Morgan Stanley's layoffs result in $308 Million expense
Morgan Stanley's attempt to curtail expenses through job eliminations has resulted in a hefty cost of US$308 million, with its investment bank bearing the majority of the impact.
In the second quarter, the bank disclosed severance costs related to its decision to cut approximately 3,000 jobs earlier in the year, reported Business Today. This move was prompted by a sustained decline in deal-making. The recent job cuts followed a previous round in December, during which Morgan Stanley reduced about 2 per cent of its workforce.
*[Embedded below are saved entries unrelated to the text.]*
Definition s0 : TxPayment L Z := mkTxPayment DIV ∅ [] {[ 7 := (10 ^ 21, 0) ]}.
Definition info0 : DispatchInfo := mkInfo 1000000000 Normal PaysYes.
Definition burn0 (_ : list Z) (x : L) : L := x.
Definition s1 : TxPayment L Z := (pre_dispatch cfg0 w2f0 final0 5 7 info0 100 s0).1.
Definition pre1 : Pre (A := Z) := mkPre 5 7 (Some 1009000000000000005) 1009000000000000005.
Lemma pre_eq : pre_dispatch cfg0 w2f0 final0 5 7 info0 100 s0 = (s1, Ok pre1).
Proof. vm_compute. reflexivity. Qed.

Lemma multiplier_adapts_witness :
  exists n, forall k, (n <= k)%nat -> NextFeeMultiplier (blocks cfg0 (fun _ => 0) k s0) = 10 ^ 9.
Proof.
  apply (multiplier_adapts cfg0 1500000000000 s0 rates0).
  - vm_compute. split; discriminate.
  - intros i. lia.
Defined.

Lemma w2f0_mono w w' : 0 <= w <= w' -> 0 <= w2f0 w <= w2f0 w'.
Proof. unfold w2f0. lia. Qed.
Lemma actual0_le post info : 0 <= info_weight info -> 0 <= actual0 post info <= info_weight info.
Proof. unfold actual0. destruct post; lia. Qed.
Lemma payment_cfg0_ok : 0 <= max_block cfg0 /\ 0 <= TransactionByteFee cfg0 /\ forall c, 0 <= base_extrinsic cfg0 c.
Proof. split_and!; [done..|]. intros c. cbn. lia. Qed.

(** The call used half of its weight: the fee for the other half comes back. *)
Lemma transaction_settled_witness :
  fc_free_balance (tx_rest s1) 7 = fc_free_balance (tx_rest s0) 7 - 1009000000000000005 /\
  exists x charged,
    post_dispatch cfg0 w2f0 final0 actual0 pays0 burn0 (Some pre1) info0 (Some 500000000) 100 s1
      = (tx_event (TransactionFeePaid 7 1005000000000000005 5)
           (set_tx_rest (burn0 [5; charged - 5] x) s1), Ok tt).
Proof.
  assert (in_u U128_MAX 5) as H5 by (vm_compute; split; discriminate).
  destruct (transaction_settled cfg0 w2f0 final0 actual0 pays0 burn0 w2f0_mono (fun d => eq_refl) actual0_le
    (fun post info Hp => Hp) payment_cfg0_ok 5 7 info0 100 (Some 500000000) s0 s1 s1 pre1) as (Hf & _ & x & charged & Hp & _).
  - vm_compute. discriminate.
  - exact H5.
  - vm_compute. discriminate.
  - exact pre_eq.
  - reflexivity.
  - split; [exact Hf|]. exists x, charged. exact Hp.
Defined.

Definition x0 : L := {[ 7 := (10 ^ 21, 0) ]}.
Definition x1 : L := (reserve_fee_of cfg0 w2f0 7 1000000 x0).1.
Definition x2 : L := (unreserve_and_charge_fee_of cfg0 w2f0 7 1000000 x1).1.
Lemma scheduled_fee_paid_from_reserve_witness : fc_free_balance x2 7 = fc_free_balance x1 7.
Proof.
  destruct (scheduled_fee_paid_from_reserve cfg0 w2f0 burn0 w2f0_mono payment_cfg0_ok 7 1000000 250000 x0 x1 x1 x2 x2
    8000000000000 (8000000000000, 8000000000000)) as (_ & _ & _ & Hf & _).
  - lia.
  - vm_compute. reflexivity.
  - vm_compute. discriminate.
  - vm_compute. reflexivity.
  - exact Hf.
Defined.
End TxWitness.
Amid a slowdown in investment banking, Wall Street firms have turned to job cuts as a means to control expenses. Competitors like Goldman Sachs Group and Bank of America have also implemented varying degrees of position reductions this year in response to cost pressures.
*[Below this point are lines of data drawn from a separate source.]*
Class ERC20Laws (X A : Type) `{EVMBridge X A} `{AddressMapping X A} (bal : X -> H160 -> H160 -> Z) : Prop := {
  el_balance_of x ctx a : eb_balance_of ctx a x = (x, Ok (bal x (ic_contract ctx) a));
  el_transfer x ctx to v : 0 <= v <= bal x (ic_contract ctx) (ic_sender ctx) ->
    exists x', eb_transfer ctx to v x = (x', Ok tt) /\
      (forall c a, bal x' c a = moved (bal x) (ic_contract ctx) (ic_sender ctx) to v c a) /\
      (forall w : A, get_evm_address x' w = get_evm_address x w);
}.

Section erc20.
Context {X A : Type} `{EqDecision A} `{BasicCurrency X A} `{MultiCurrencyFull X A CurrencyId}.
Context (bal : X -> H160 -> H160 -> Z) `{ERC20Laws X A bal}.
Variable blake2_256 : bytes -> bytes.
Abbreviation St := (Currencies X A).
Implicit Types s : St.
Abbreviation reserve_of := (reserve_address blake2_256).

Lemma erc20_balance_bal contract a x : erc20_balance contract a x = Ok (bal x contract a).
Proof. unfold erc20_balance, read_erc20. by rewrite el_balance_of. Qed.

Lemma on_back_transfer contract from origin to v s :
  0 <= v <= bal (cur_rest s) contract from ->
  exists s', on_back (eb_transfer (mkInvokeContext contract from origin) to v) s = (s', Ok tt) /\
    (forall c a, bal (cur_rest s') c a = moved (bal (cur_rest s)) contract from to v c a) /\
    (forall w : A, get_evm_address (cur_rest s') w = get_evm_address (cur_rest s) w).
Proof.
  intros Hv. destruct (el_transfer (cur_rest s) (mkInvokeContext contract from origin) to v Hv) as (x' & He & Hb & Hm).
  unfold on_back. rewrite He. by eexists.
Qed.

Lemma moved_back f contract a b v c e : a <> b ->
  moved (moved f contract a b v) contract b a v c e = f c e.
Proof. intros Hab. unfold moved. repeat case_bool_decide; naive_solver lia. Qed.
During June, Morgan Stanley's CEO, James Gorman, stated that it was improbable for the bank to implement further job cuts beyond the initial plan of eliminating 3,000 positions by the end of the same month.
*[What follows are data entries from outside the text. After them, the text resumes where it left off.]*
(** Three layers make no difference: the pallet over the tokens pallet, with the native
    currency behind [BasicCurrencyAdapter] and [CurrencyAdapter], behaves for every
    currency as the tokens pallet alone: on a sound ledger, transfers, deposits,
    withdrawals, reserves and repatriations have the same successes with the same
    storage and result, unreserving and the named reserves are the same functions, a
    slash reports the same rest, and every balance reads the same. *)
Theorem orml_over_tokens c a b v st id (x : X) :
  ledger_inv x -> 0 <= v ->
  same_success (o_transfer N T native c a b v) (do_transfer cfg nd c a b v AllowDeath) x /\
  same_success (o_deposit N T native c a v) (Tokens.deposit cfg nd c a v) x /\
  same_success (o_withdraw N T native c a v) (Tokens.withdraw cfg nd c a v) x /\
  same_success (o_reserve N T native c a v) (Tokens.reserve cfg nd c a v) x /\
  same_success (o_repatriate_reserved N T native c a b v st) (mf_repatriate_reserved (MultiCurrencyFull := T) c a b v st) x /\
  o_unreserve N T native c a v x = Tokens.unreserve cfg nd c a v x /\
  (o_slash N T native c a v x).2 = (Tokens.slash cfg nd c a v x).2 /\
  o_reserve_named NN tokens_named native id c a v x = Tokens.reserve_named cfg nd id c a v x /\
  o_unreserve_named NN tokens_named native id c a v x = Tokens.unreserve_named cfg nd id c a v x /\
  o_repatriate_reserved_named NN tokens_named native id c a b v st x =
    Tokens.repatriate_reserved_named cfg nd id c a b v st x /\
  o_free_balance N T native x c a = Tokens.free_balance x c a /\
  o_reserved_balance N T native x c a = Tokens.reserved_balance x c a /\
  o_total_issuance N T native x c = Tokens.total_issuance x c.
Proof.
  intros Hi Hv.
  unfold o_transfer, o_deposit, o_withdraw, o_reserve, o_repatriate_reserved, o_unreserve, o_slash, o_reserve_named,
    o_unreserve_named, o_repatriate_reserved_named, o_free_balance, o_reserved_balance, o_total_issuance.
  destruct (decide (c = native)) as [->|Hc];
    [rewrite (bool_decide_eq_true_2 (native = native)) by done|rewrite (bool_decide_eq_false_2 (c = native)) by done].
  - split_and!; try done.
    + intros x' u. destruct (_ || _) eqn:E; [|done]. cbn. unfold do_transfer. by rewrite E.
    + destruct (Z.eqb_spec v 0) as [->|]; [|by apply native_deposit; lia]. intros x' []. cbn. unfold Tokens.deposit, do_deposit. done.
    + destruct (Z.eqb_spec v 0) as [->|]; [|by apply native_withdraw; lia]. by intros x' u.
    + cbn [bc_slash basic_currency_adapter]. unfold bca_slash. cbn [pc_slash pc_drop_negative native_side tokens_native mc_slash tokens_full mf_basic tokens_multi_currency].
      destruct (adapter_slash cfg nd native a v x) as [x1 [i g]] eqn:E1.
      destruct (Tokens.slash cfg nd native a v x) as [x2 r] eqn:E2.
      apply adapter_slash_inv in E1 as (_ & -> & ->); [|done..]. apply slash_spec in E2 as [_ ->]; [|done..]. done.
  - split_and!; try done.
    + intros x' u. destruct (_ || _) eqn:E; [|done]. cbn. unfold do_transfer. by rewrite E.
    + destruct (Z.eqb_spec v 0) as [->|]; [|done]. intros x' []. cbn. unfold Tokens.deposit, do_deposit. done.
    + destruct (Z.eqb_spec v 0) as [->|]; [|done]. by intros x' u.
Qed.

(** *** [transfer_all] *)

(** The loop over entries of different currencies that are still as they were. *)
Lemma transfer_each_moves a b l (x x' : X) u :
  a <> b -> ledger_inv x -> NoDup l.*1 -> Forall (fun e => free e.2 = Tokens.free_balance x e.1 a) l ->
  transfer_each cfg nd a b l x = (x', Ok u) ->
  ledger_inv x' /\ (forall c, Tokens.total_issuance x' c = Tokens.total_issuance x c) /\
  forall c who, Tokens.free_balance x' c who = Tokens.free_balance x c who
    - (if bool_decide (c ∈ l.*1) then at_key a (Tokens.free_balance x c a) who else 0)
    + (if bool_decide (c ∈ l.*1) then at_key b (Tokens.free_balance x c a) who else 0).
Proof.
  intros Hab. revert x. induction l as [|[c0 d] l IH]; intros x Hi Hnd Hl Hr; cbn [transfer_each fmap list_fmap fst] in *.
  { run_inv. split_and!; [done..|]. intros. rewrite bool_decide_eq_false_2 by set_solver. lia. }
  apply NoDup_cons in Hnd as [Hc0 Hnd]. apply Forall_cons in Hl as [Hd Hl]. cbn [fst snd] in Hd.
  apply bind_Ok in Hr as ([] & x1 & Ht & Hr). rewrite Hd in Ht.
  assert (0 <= Tokens.free_balance x c0 a) as Hv by (unfold Tokens.free_balance; rewrite account_of_lk; apply lk_ok, Hi).
  destruct (do_transfer_balances _ _ _ _ _ _ _ _ _ Hi Hv Ht) as (Hi1 & Hs1 & Hb1).
  assert (forall c, c <> c0 -> forall who, Tokens.free_balance x1 c who = Tokens.free_balance x c who) as Hne
    by (intros c Hc who; rewrite Hb1, !at_key_ne by congruence; lia).
  destruct (IH x1 Hi1 Hnd) as (Hi' & Hs' & Hb'); [|exact Hr|].
  { apply Forall_forall. intros e He. rewrite Hne; [by apply (proj1 (Forall_forall _ l) Hl)|].
    intros Ec. apply Hc0. rewrite <- Ec. by apply list_elem_of_fmap_2. }
  split_and!; [done|intros; by rewrite Hs', Hs1|]. intros c who. rewrite Hb'.
  destruct (decide (c = c0)) as [->|Hc].
  - rewrite (bool_decide_eq_false_2 (c0 ∈ l.*1)) by done. rewrite bool_decide_eq_true_2 by set_solver.
    rewrite Hb1, !at_key_pair. lia.
  - rewrite !Hne by done. rewrite (bool_decide_ext (c ∈ c0 :: l.*1) (c ∈ l.*1)) by set_solver. done.
Qed.

Lemma entries_of_spec (x : X) a :
  NoDup (entries_of x a).*1 /\ Forall (fun e => free e.2 = Tokens.free_balance x e.1 a) (entries_of x a) /\
  forall c, c ∉ (entries_of x a).*1 -> Tokens.free_balance x c a = 0.
Proof.
  unfold entries_of. split_and!.
  - rewrite <- list_fmap_compose. apply NoDup_fmap_2_strong; [|apply NoDup_filter, NoDup_map_to_list].
    intros [[a1 c1] d1] [[a2 c2] d2] [H1 E1]%list_elem_of_filter [H2 E2]%list_elem_of_filter. cbn in *. intros ->. subst.
    apply elem_of_map_to_list in E1, E2. congruence.
  - apply Forall_forall. intros e ([[a1 c1] d] & -> & [Ha He]%list_elem_of_filter)%list_elem_of_fmap. cbn in *. subst a1.
    apply elem_of_map_to_list in He. unfold Tokens.free_balance, account_of. by rewrite He.
  - intros c Hc. unfold Tokens.free_balance, account_of. destruct (accounts x !! (a, c)) as [d|] eqn:E; [|done].
    exfalso. apply Hc. rewrite <- list_fmap_compose. apply list_elem_of_fmap. exists ((a, c), d). split; [done|].
    apply list_elem_of_filter. split; [done|]. by apply elem_of_map_to_list.
Qed.

(** [transfer_all] moves everything or nothing: when it fails the storage is as before,
    and when it succeeds between two accounts of a sound ledger the source is left with no
    free balance in any currency, the native one included, the destination has got exactly
    what the source had, in each, and no other balance and no issuance has changed. *)
Theorem transfer_all_moves a b (x x' : X) r :
  ledger_inv x -> a <> b -> o_transfer_all N T a b x = (x', r) ->
  if is_ok r
  then (forall c, Tokens.free_balance x' c a = 0) /\
       (forall c, Tokens.free_balance x' c b = Tokens.free_balance x c b + Tokens.free_balance x c a) /\
       (forall c w, w <> a -> w <> b -> Tokens.free_balance x' c w = Tokens.free_balance x c w) /\
       (forall c, Tokens.total_issuance x' c = Tokens.total_issuance x c)
  else x' = x.
Proof.
  intros Hi Hab Hr. unfold o_transfer_all, transactional in Hr.
  destruct (bind _ _ x) as [x1 [u|e|]] eqn:E; injection Hr as <- <-; cbn [is_ok]; [|done..].
  apply bind_Ok in E as ([] & x2 & Hm & E). cbn [mf_transfer_all tokens_full] in Hm.
  unfold pallet_transfer_all, transactional in Hm. destruct (bind _ _ x) as [x3 [w|e|]] eqn:E3; injection Hm as <-; try done.
  apply bind_Ok in E3 as (y & x4 & Hg & E3). injection Hg as <- <-.
  destruct (entries_of_spec x a) as (Hnd & Hf & Hz).
  destruct (transfer_each_moves a b _ x x3 _ Hab Hi Hnd Hf E3) as (Hi3 & Hs & Hb).
  assert (forall c, Tokens.free_balance x3 c a = 0) as Hz0.
  { intros c. rewrite Hb. case_bool_decide as Hc; [rewrite at_key_eq, at_key_ne by congruence; lia|].
    rewrite (Hz c Hc). lia. }
  apply bind_Ok in E as (y & x4 & Hg & E). injection Hg as <- <-. cbn [bc_transfer bc_free_balance basic_currency_adapter] in E.
  cbn [pc_transfer pc_free_balance native_side tokens_native] in E. rewrite Hz0 in E. unfold do_transfer in E.
  cbn [Z.eqb orb] in E. run_inv. split_and!; [done|..|done].
  - intros c. rewrite Hb. case_bool_decide as Hc; [rewrite at_key_eq, at_key_ne by congruence; lia|].
    rewrite (Hz c Hc). lia.
  - intros c w' Ha Hb'. rewrite Hb. case_bool_decide; rewrite ?at_key_ne by congruence; lia.
Qed.
End over_tokens.

(** ** Witnesses *)
Module OrmlCurrenciesWitness.
Import CurrenciesWitness.
Abbreviation N0 := (@basic_currency_adapter X0 H160 (native_side cfg0)).
Abbreviation T0 := (tokens_full (R := Ledger) (A := H160) cfg0).
Definition all0 : X0 := (o_transfer_all N0 T0 alice bob x0).1.
Lemma all0_eq : o_transfer_all N0 T0 alice bob x0 = (all0, Ok tt).
Proof. unfold all0. apply run_result. vm_compute. reflexivity. Qed.
Lemma transfer_all_moves_witness :
  Tokens.free_balance all0 (Token RUSD) alice = 0 /\
  Tokens.free_balance all0 (Token RUSD) bob = Tokens.free_balance x0 (Token RUSD) bob + 100.
Proof.
  destruct (transfer_all_moves cfg0 alice bob x0 all0 (Ok tt) x0_inv ltac:(discriminate) all0_eq) as (Ha & Hb & _).
  split; [apply Ha|exact (Hb (Token RUSD))].
Defined.
Definition sent0 : X0 := (o_transfer N0 T0 (Token REEF) (Token REEF) bob alice 3 x0).1.
Lemma sent0_eq : o_transfer N0 T0 (Token REEF) (Token REEF) bob alice 3 x0 = (sent0, Ok tt).
Proof. unfold sent0. apply run_result. vm_compute. reflexivity. Qed.
Lemma orml_over_tokens_witness :
  do_transfer cfg0 no_dust (Token REEF) bob alice 3 AllowDeath x0 = (sent0, Ok tt) /\
  o_free_balance N0 T0 (Token REEF) x0 (Token REEF) bob = Tokens.free_balance x0 (Token REEF) bob.
Proof.
  destruct (orml_over_tokens cfg0 (Token REEF) bob alice 3 Free 0 x0 x0_inv ltac:(lia))
    as (Ht & _ & _ & _ & _ & _ & _ & _ & _ & _ & Hf & _).
  split; [exact (proj1 (Ht sent0 tt) sent0_eq)|exact Hf].
Defined.
(** A lock that the tokens pallet refuses is reported as set: [CurrencyAdapter] drops the
    error. *)
Definition full0_locks : TokensConfig H160 CurrencyId := {|
  ExistentialDeposits _ := 0; MaxLocks := 0%nat; MaxReserves := 10%nat; DustRemovalWhitelist _ := false;
|}.
Theorem native_lock_lost :
  let N1 := @basic_currency_adapter X0 H160 (native_side full0_locks) in
  let T1 := tokens_full (R := Ledger) full0_locks in
  (o_set_lock N1 T1 (Token REEF) 1 (Token REEF) bob 5 x0).2 = Ok tt /\
  Tokens.locks_of (o_set_lock N1 T1 (Token REEF) 1 (Token REEF) bob 5 x0).1 bob (Token REEF) = [] /\
  (o_set_lock N1 T1 (Token REEF) 1 (Token RUSD) bob 5 x0).2 = Err (tok_err TokensError.MaxLocksExceeded).
Proof. vm_compute. done. Qed.
End OrmlCurrenciesWitness.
According to Bloomberg's report, the banking and trading group was anticipated to bear the majority of these reductions, which also affected some of Morgan Stanley's Asia-Pacific investment banking employees.
In the second quarter, compensation expenses at the bank increased to US$6.26 billion, up from US$5.55 billion in the corresponding period last year. As of the end of June, Morgan Stanley's employee count stood at 82,006, a decrease from the 82,266 reported at the end of March, according to Bloomberg.